Eine Schwerhörigkeit besteht, wenn das Hörvermögen vermindert ist. Der Fachausdruck für die Schwerhörigkeit lautet Hypakusis. Die Hypakusis kann vorübergehend bestehen und das Gehör sich wieder erholen, in vielen Fällen bleibt das Hören aber auf Dauer schlecht. Schwerhörigkeit ist ein verbreitetes Problem in der Gesellschaft. Ungefähr 20 Prozent der Menschen in Deutschland leiden an ausgeprägter Schwerhörigkeit. Insbesondere ältere Menschen sind schwerhörig - die typische Altersschwerhörigkeit wird als Presbyakusis bezeichnet. Die Schwerhörigkeit lässt sich generell in zwei Formen unterteilen, nämlich in die Mittelohrschwerhörigkeit (Schallleitungsschwerhörigkeit) und in die Innenohrschwerhörigkeit (Schallempfindungsschwerhörigkeit). Zu den Schallempfindungsstörungen gehören auch zentrale Hörstörungen (Veränderungen im Gehirn) oder Schäden der Nervenverbindung zwischen Ohr und Gehirn.
Schwerhörigkeit kann viele verschiedene Ursachen haben. Zu den möglichen Ursachen gehören eine angeborene Hörstörung, gewöhnliche Altersschwerhörigkeit (Presbyakusis), Hörschaden durch Lärmbelastung, eine Infektion im Ohr bis hin zu einem Tumor. Alles in allem wird eine Schallleitungsstörung (Mittelohrschwerhörigkeit) von einer Schallempfindungsstörung (Innenohrschwerhörigkeit oder Beeinträchtigung an Hörnerv oder Gehirn) unterschieden.
Die Schallleitung erfolgt vom Trommelfell, über das die Schallwellen aufgenommen werden, über die Gehörknöchelchen (Hammer, Amboss, Steigbügel) bis zur Steigbügelplatte. Diese liegt an einer Öffnung zum Innenohr (ovales Fenster) an einer Membran. Eine Schallleitungsstörung führt dazu, dass die Tonimpulse vom Mittelohr nicht mehr gut bis zum Innenohr geführt werden können.
Ursachen dafür können Schäden des Trommelfells (z. B. nach Schlag gegen das Ohr), eine Mittelohrentzündung (Otitis media), eine chronische Eiterung (Cholesteatom) oder eine Flüssigkeitsfüllung des Mittelohrs (Paukenerguss, Serotympanon) sein. Auch Verletzungen können für eine Schallleitungsschwerhörigkeit sorgen, wenn sie z. B. die Gehörknöchelchenkette unterbrechen. Das Ohr kann von einer Otosklerose (krankhafte Umbauvorgänge der Knochen) betroffen sein, die zu einer Verknöcherung des Steigbügels im ovalen Fenster und damit herabgesetzten Beweglichkeit führt und die Schallleitung stark reduziert. In seltenen Fällen kommen Tumore am oder im Mittelohr vor, die die Schallleitung behindern.

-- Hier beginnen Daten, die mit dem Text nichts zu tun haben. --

Lemma template_copy_out (fs : gmap path node) (tmpl out : path) :
  fresh_destination fs tmpl out = true →
  Fs.stat (template_copy fs tmpl out) out = Some Dir.
Proof.
  unfold fresh_destination. rewrite !andb_true_iff. intros [[Hc He] Ha].
  by apply fresh_copy_out.
Qed.

Lemma run_template_copy (tmpl out : path) (w : world) (fs : gmap path node) :
  fresh_destination fs tmpl out = true →
  fs !! tmpl = Some Dir → is_tree fs tmpl = true →
  (∃ name, Shell.visible name = true ∧ is_Some (fs !! (tmpl ++ [name]))) →
  files w = ensure_dir fs out →
  Shell.cp_r_glob tmpl out w = (Returned tt, with_files w (template_copy fs tmpl out)).
Proof.
  unfold fresh_destination. rewrite !andb_true_iff. intros [[Hc He] Ha] Hd Ht Hs Hw.
  by apply run_fresh_copy.
Qed.

Lemma parent_two (p : path) (a b : string) : Path.parent (p ++ [a; b]) = p ++ [a].
Proof. apply (parent_app_snoc p [a] b). Qed.

(** Two paths below the same directory with different tails are different. *)
Ltac tail_neq :=
  let H := fresh in
  intros H; apply app_inv_head in H; discriminate.

Lemma apart_nonempty (p q : path) : apart p q = true → p ≠ [] ∧ q ≠ [].
Proof.
  intros [H1 H2]%apart_spec. split; intros ->.
  - by apply (H1 q).
  - by apply (H2 p).
Qed.
(** * nevergrad.functions.images.core: image recovery and adversarial objectives

    A shallow embedding of [nevergrad/functions/images/core.py].

    Conventions of the embedding.
    - A Python call either returns a value or raises: [result A].
    - numpy arrays and torch tensors are a shape (a list of dimensions) with
      the elements in row-major (C) order.  Views ([ravel], [reshape],
      [view]) share the element list.
    - Python floats and float tensors are exact rationals ([Qc]): the
      development is about the arithmetic the code writes down, not about
      rounding.  Integer arrays (uint8 pixels, long labels) hold [Z].
    - What the module gets from outside (the decoded PNG asset, random
      draws, pretrained weights, the data loader, the cross-entropy
      criterion) is gathered in a [World] record; nothing is assumed
      about it beyond what a theorem states. *)

From Stdlib Require Import ZArith NArith QArith Qcanon Qcabs List String Bool Lia.
From stdpp Require Import base option list numbers strings gmap.

Import ListNotations.
Local Open Scope string_scope.
Local Open Scope N_scope.

(** ** Exceptions and results *)

Inductive exn : Type :=
| AssertionError
| ValueError (msg : string)
| NameError (name : string)
| UnboundLocalError (name : string)
| IndexError
| RuntimeError
| StopIteration
| ConfigError
| LoadError
| ExternalError (msg : string).

Inductive result (A : Type) : Type :=
| Ok (a : A)
| Raise (e : exn).
Arguments Ok {A} a.
Arguments Raise {A} e.

#[global] Instance result_ret : MRet result := fun A a => Ok a.
#[global] Instance result_bind : MBind result := fun A B f m =>
  match m with
  | Ok a => f a
  | Raise e => Raise e
  end.

Definition is_ok {A} (r : result A) : bool :=
  match r with
  | Ok _ => true
  | Raise _ => false
  end.

Definition from_ok {A} (d : A) (r : result A) : A :=
  match r with
  | Ok a => a
  | Raise _ => d
  end.

(** The rational a computation ended on, for comparing outcomes. *)
Definition exact_value (r : result Qc) : result Q :=
  match r with
  | Ok q => Ok (this q)
  | Raise e => Raise e
  end.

Zu starke Druckschwankungen können zu Problemen führen, beispielsweise in großen Höhen im Flugzeug. Eine weitere Störung mit möglicher Schwerhörigkeit ist eine Blockierung oder eine Verletzung in der Ohrtrompete, also der Verbindung von Mittelohr zu Rachenraum (Tuba auditiva). Das verhindert einen Luftaustausch zwischen Mittelohr und Außenwelt und kann unter anderem auch zum Paukenerguss führen.
Außerdem kann eine Beeinträchtigung am Außenohr und äußeren Gehörgang grob in diese Störungen eingeordnet werden. Ein Beispiel dafür ist Ohrenschmalz (Cerumen), von dem eine Ansammlung, Verdichtung (etwa nach Verwendung von Wattestäbchen) oder übermäßige Bildung vorliegt. Wasser im Ohr kann das Hören ebenfalls stören, gleichermaßen wie Entzündungen am Außenohr und Gehörgang (Otitis externa).

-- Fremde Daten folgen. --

(** * Gemini Business cookie refresh tool: a shallow embedding

    The development follows the layout of the Python sources:

    - [PyStr]      string helpers shared by all modules (truthiness, [in]);
    - [DateTime]   the fragment of Python's [datetime] the code relies on;
    - [Utils]      [src/utils.py]  (the accounts.json artifact store);
    - [Browser]    [src/browser_controller.py] ([extract_cookies],
                   [enter_verification_code], [wait_for_login_complete]);
    - [Mail]       [src/mail_client.py] ([_extract_code] and the regular
                   expressions it runs);
    - [Clash]      [src/clash_manager.py] ([find_healthy_node]);
    - [Orchestrator] [src/main.py] and [src/api_server.py] (the four
                   acquisition paths and their callers).

    Part I holds the embedding and the vocabulary of the statements, Part
    II the lemmas about each module, Part III the properties the
    specification claims, Part IV further properties of the code. *)

From Stdlib Require Import ZArith NArith List String Ascii Bool Lia DecimalString.
From Stdlib Require DecimalNat DecimalFacts.
From stdpp Require Import base list option.
Import ListNotations.
Local Open Scope string_scope.
Local Open Scope list_scope.
Local Open Scope Z_scope.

Eine Schallempfindungsstörung hat ihre Ursache in den Anteilen des Körpers, die den Schall sensorisch registrieren und verarbeiten. Das bedeutet, die Ursache liegt im Innenohr (Hörschnecke, Cochlea) oder im Nervensystem (Hörnerv oder Hirn).

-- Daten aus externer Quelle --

(** C6 (amended): [STATUS] lists exactly [ACTIVE], [HIDDEN] and
    [ARCHIVED], and the choice validation of [status] accepts exactly these
    values; the data layer only stores the status as given, of length at
    most 4. *)
Theorem site_status_choices :
  map fst Site.STATUS = [Site.ACTIVE; Site.HIDDEN; Site.ARCHIVED] /\
  (forall s, Site.status_in_choices s = true <->
             s = Site.ACTIVE \/ s = Site.HIDDEN \/ s = Site.ARCHIVED) /\
  (forall (db : gmap nat Site) (pk : nat) (x : Site) (db' : gmap nat Site),
     Site.save db pk x = Ok db' ->
     db' !! pk = Some x /\ String.length (Site.status x) <= 4).
Proof.
  split; [reflexivity|]. split.
  - intros s. unfold Site.status_in_choices. simpl.
    rewrite !orb_true_iff, !String.eqb_eq.
    unfold Site.ACTIVE, Site.HIDDEN, Site.ARCHIVED. intuition discriminate.
  - intros db pk x db'. unfold Site.save, Site.columns_ok.
    destruct (Nat.leb_spec (String.length (Site.title x)) 200),
             (Nat.leb_spec (String.length (Site.name x)) 60),
             (Nat.leb_spec (String.length (Site.status x)) 4),
             (Nat.leb_spec (String.length (Site.postal_code x)) 10),
             (Nat.leb_spec (String.length (Site.admin_mail x)) 254);
      simpl; try discriminate.
    destruct (existsb _ _); [discriminate|].
    intros Hsave; injection Hsave as <-.
    split; [apply lookup_insert_eq | assumption].
Qed.

(** ** Migration 0005 *)

(** C9: starting from a state whose [MANAGEMENT] group does not hold the
    [delete_imprintpage] permission, [add_roles] followed by
    [remove_roles] restores the state. *)
Theorem add_roles_remove_roles_inverse (st : Migration0005.apps)
    (ps : gset nat) (p : nat) :
  Migration0005.groups st !! "MANAGEMENT" = Some ps ->
  Migration0005.permission_get st "delete_imprintpage" = Ok p ->
  p ∉ ps ->
  exists st', Migration0005.add_roles st = Ok st' /\
              Migration0005.remove_roles st' = Ok st.
Proof.
  intros Hg Hp Hnot.
  unfold Migration0005.add_roles, Migration0005.group_get. rewrite Hg. simpl.
  rewrite Hp. simpl. eexists; split; [reflexivity|].
  unfold Migration0005.remove_roles, Migration0005.group_get,
    Migration0005.set_group. simpl.
  rewrite lookup_insert_eq. simpl.
  unfold Migration0005.permission_get in *. simpl. rewrite Hp. simpl.
  rewrite insert_insert_eq.
  replace ((ps ∪ {[p]}) ∖ {[p]}) with ps by set_solver.
  rewrite insert_id by exact Hg.
  now destruct st.
Qed.

Lemma add_roles_remove_roles_inverse_witness :
  exists st', Migration0005.add_roles demo_apps = Ok st' /\
              Migration0005.remove_roles st' = Ok demo_apps.
Proof.
  apply (add_roles_remove_roles_inverse demo_apps {[1; 2]} 3);
    [reflexivity | reflexivity | vm_compute; set_solver].
Defined.

(** ** Language trees *)

Lemma submit_keeps_invariant (db : LanguageTree.node_table) (s : LanguageTree.submission) :
  LanguageTree.tree_invariant db = true ->
  LanguageTree.tree_invariant (LanguageTree.submit db s) = true.
Proof.
  intros Hdb. unfold LanguageTree.submit.
  destruct (LanguageTree.is_valid db s) eqn:Hv; [exact Hv | exact Hdb].
Qed.

(** C7: every region's language tree is acyclic and single-rooted after any
    sequence of form submissions from a state where it is (the empty table
    is one), while a save through the data layer alone can break it. *)
Theorem language_tree_invariant_by_forms :
  (forall (db : LanguageTree.node_table) (ss : list LanguageTree.submission),
     LanguageTree.tree_invariant db = true ->
     LanguageTree.tree_invariant (LanguageTree.submit_all db ss) = true) /\
  LanguageTree.tree_invariant ∅ = true /\
  (exists (db : LanguageTree.node_table) k n,
     LanguageTree.tree_invariant db = true /\
     LanguageTree.tree_invariant (LanguageTree.save_node db k n) = false).
Proof.
  split; [|split].
  - intros db ss. unfold LanguageTree.submit_all.
    revert db. induction ss as [|s ss IH]; intros db Hdb; simpl.
    + exact Hdb.
    + apply IH, submit_keeps_invariant, Hdb.
  - reflexivity.
  - exists demo_tree, 2, second_root. split; vm_compute; reflexivity.
Qed.

(** ** [os.path.splitext] on paths *)

Lemma string_length_app (a b : string) :
  String.length (a ++ b) = String.length a + String.length b.
Proof.
  induction a as [|x a IH]; [reflexivity|].
  change (S (String.length (a ++ b)) = S (String.length a + String.length b)).
  now rewrite IH.
Qed.

Lemma string_app_nil (a : string) : a ++ "" = a.
Proof.
  induction a as [|x a IH]; [reflexivity|].
  change (String x (a ++ "") = String x a). now rewrite IH.
Qed.

Lemma rfind_from_ge (c : ascii) (s : string) : forall i best,
  (-1 <= best)%Z -> (0 <= i)%Z -> (-1 <= rfind_from c s i best)%Z.
Proof.
  induction s as [|d s IH]; intros i best Hb Hi; simpl; [exact Hb|].
  apply IH; [destruct (Ascii.eqb c d); lia | lia].
Qed.

Lemma rfind_from_lt (c : ascii) (s : string) : forall i best,
  (best < i)%Z -> (rfind_from c s i best < i + Z.of_nat (String.length s))%Z.
Proof.
  induction s as [|d s IH]; intros i best Hb; simpl; [lia|].
  specialize (IH (i + 1)%Z (if Ascii.eqb c d then i else best)).
  assert (H : ((if Ascii.eqb c d then i else best) < i + 1)%Z)
    by (destruct (Ascii.eqb c d); lia).
  specialize (IH H). lia.
Qed.

Lemma rfind_from_app (c : ascii) (s1 s2 : string) : forall i best,
  rfind_from c (s1 ++ s2) i best
  = rfind_from c s2 (i + Z.of_nat (String.length s1))%Z (rfind_from c s1 i best).
Proof.
  induction s1 as [|d s1 IH]; intros i best; simpl.
  - now rewrite Z.add_0_r.
  - rewrite IH. f_equal. lia.
Qed.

Zu den häufigsten Formen von Schwerhörigkeit gehört die Lärmschwerhörigkeit. Lärm ist in der heutigen Zeit ein fast allgegenwärtiges Problem, das bereits bei Jugendlichen eine Schwerhörigkeit hervorrufen kann. Je lauter ein Geräusch, umso belastender ist es für die Ohren. Die Lautstärke lässt sich als Dezibel (dB) angeben, es handelt sich dabei um eine nichtlineare (logarithmische) Skala. Ungefähr bei 130 Dezibel befindet sich die Schmerzgrenze: Töne mit noch größerer Lautstärke werden von vielen Menschen als Schmerzen empfunden. Alles, was über 120 Dezibel laut ist, ist besonders gefährlich für das Gehör und kann schon bei kurzdauernder Einwirkung Schäden herbeiführen. Doch schon ab etwa 85 Dezibel ist bei langanhaltender Belastung ein Gehörschaden möglich. Die Tonhöhe kann durch die Frequenz beschrieben werden. Das Hörspektrum des Menschen bewegt sich zwischen Frequenzen von 20 bis 20 000 Hz (Hertz). Am besten hören Menschen Töne zwischen 500 und 5000 Hz (Hertz), was auch den Bereich der gesprochenen Sprache enthält. Eine ständige oder wiederholte Einwirkung von Lärm beschädigt nach und nach die Haarzellen im Innenohr. Ursachen der hohen Lautstärkeeinwirkung sind im Wesentlichen sehr laute Musik (Kopfhörer, Disco) oder Maschinen (Presslufthammer), des Weiteren Arbeiten mit Metall oder knallende Schüsse aus einer Schusswaffe.
Die Altersschwerhörigkeit (Presbyakusis) ist eine Schallempfindungsstörung, die bei vielen älteren Personen ohne besondere erkennbare Ursache eintritt. Vermutlich spielen bei der Presbyakusis Alterungsprozesse im Ohr, eine Summierung von vielen geringen Schädigungen (Lärm, Erkrankungen, Giftstoffe) und eine erschwerte Verarbeitung im Gehirn eine Rolle.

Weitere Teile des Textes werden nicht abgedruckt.